- Task:
Exact reproduction is required for all entries.
* * * * * * * * *
Lemma find_in_bucket_ok P w id c l : Inv [] P w -> (forall a, a ∈ l -> is_Some (sw_clients w !! a)) -> exists r,
  find_in_bucket l id c w = (Ok r, w) /\ match r with Some a => client_at w id c a | None => forall a, a ∈ l -> ~ client_at w id c a end.
Proof.
  intros HI. induction l as [|a l IH]; intros Hl; cbn [find_in_bucket]; [exists None; split; [done|by intros a ?%not_elem_of_nil]|].
  destruct (Hl a) as [x Hx]; [set_solver|]. destruct (inv_client _ _ _ _ _ HI Hx) as (y & z & q & HC & _). pose proof (cl_stream _ _ _ _ HC) as Hy.
  unfold get_client at 1. rewrite bind_assoc, (bind_ok get _ _ _ _ eq_refl), Hx. cbn [of_option]. rewrite ret_bind.
  unfold get_stream at 1. rewrite bind_assoc, (bind_ok get _ _ _ _ eq_refl), Hy. cbn [of_option]. rewrite ret_bind.
  destruct ((vs_id y =? id) && (sc_channel x =? c)) eqn:EC.
  - exists (Some a). split; [done|]. exists x, y. apply andb_prop in EC as [? ?]. split_and!; [done|done|lia|lia].
  - destruct IH as (r & Er & Hr); [set_solver|]. exists r. split; [done|]. destruct r as [b|]; [done|]. intros b [->|Hb]%elem_of_cons; [|by apply Hr].
    intros (x1 & y1 & Hx1 & Hy1 & E1 & E2). simplify_eq. by rewrite !Z.eqb_refl in EC.
Qed.

Lemma str2id_range s n : str2id s = Some n -> in_u 32 n.
Proof. unfold str2id. destruct (skip_prefix _ _); [|done]. destruct (strtoul _) as [m [|]]; [|done]. intros [= <-]. apply wrapu_range. lia. Qed.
* * * * * * * * *
- Final answer:
Lemma find_in_bucket_ok P w id c l : Inv [] P w -> (forall a, a ∈ l -> is_Some (sw_clients w !! a)) -> exists r,
  find_in_bucket l id c w = (Ok r, w) /\ match r with Some a => client_at w id c a | None => forall a, a ∈ l -> ~ client_at w id c a end.
Proof.
  intros HI. induction l as [|a l IH]; intros Hl; cbn [find_in_bucket]; [exists None; split; [done|by intros a ?%not_elem_of_nil]|].
  destruct (Hl a) as [x Hx]; [set_solver|]. destruct (inv_client _ _ _ _ _ HI Hx) as (y & z & q & HC & _). pose proof (cl_stream _ _ _ _ HC) as Hy.
  unfold get_client at 1. rewrite bind_assoc, (bind_ok get _ _ _ _ eq_refl), Hx. cbn [of_option]. rewrite ret_bind.
  unfold get_stream at 1. rewrite bind_assoc, (bind_ok get _ _ _ _ eq_refl), Hy. cbn [of_option]. rewrite ret_bind.
  destruct ((vs_id y =? id) && (sc_channel x =? c)) eqn:EC.
  - exists (Some a). split; [done|]. exists x, y. apply andb_prop in EC as [? ?]. split_and!; [done|done|lia|lia].
  - destruct IH as (r & Er & Hr); [set_solver|]. exists r. split; [done|]. destruct r as [b|]; [done|]. intros b [->|Hb]%elem_of_cons; [|by apply Hr].
    intros (x1 & y1 & Hx1 & Hy1 & E1 & E2). simplify_eq. by rewrite !Z.eqb_refl in EC.
Qed.

Lemma str2id_range s n : str2id s = Some n -> in_u 32 n.
Proof. unfold str2id. destruct (skip_prefix _ _); [|done]. destruct (strtoul _) as [m [|]]; [|done]. intros [= <-]. apply wrapu_range. lia. Qed.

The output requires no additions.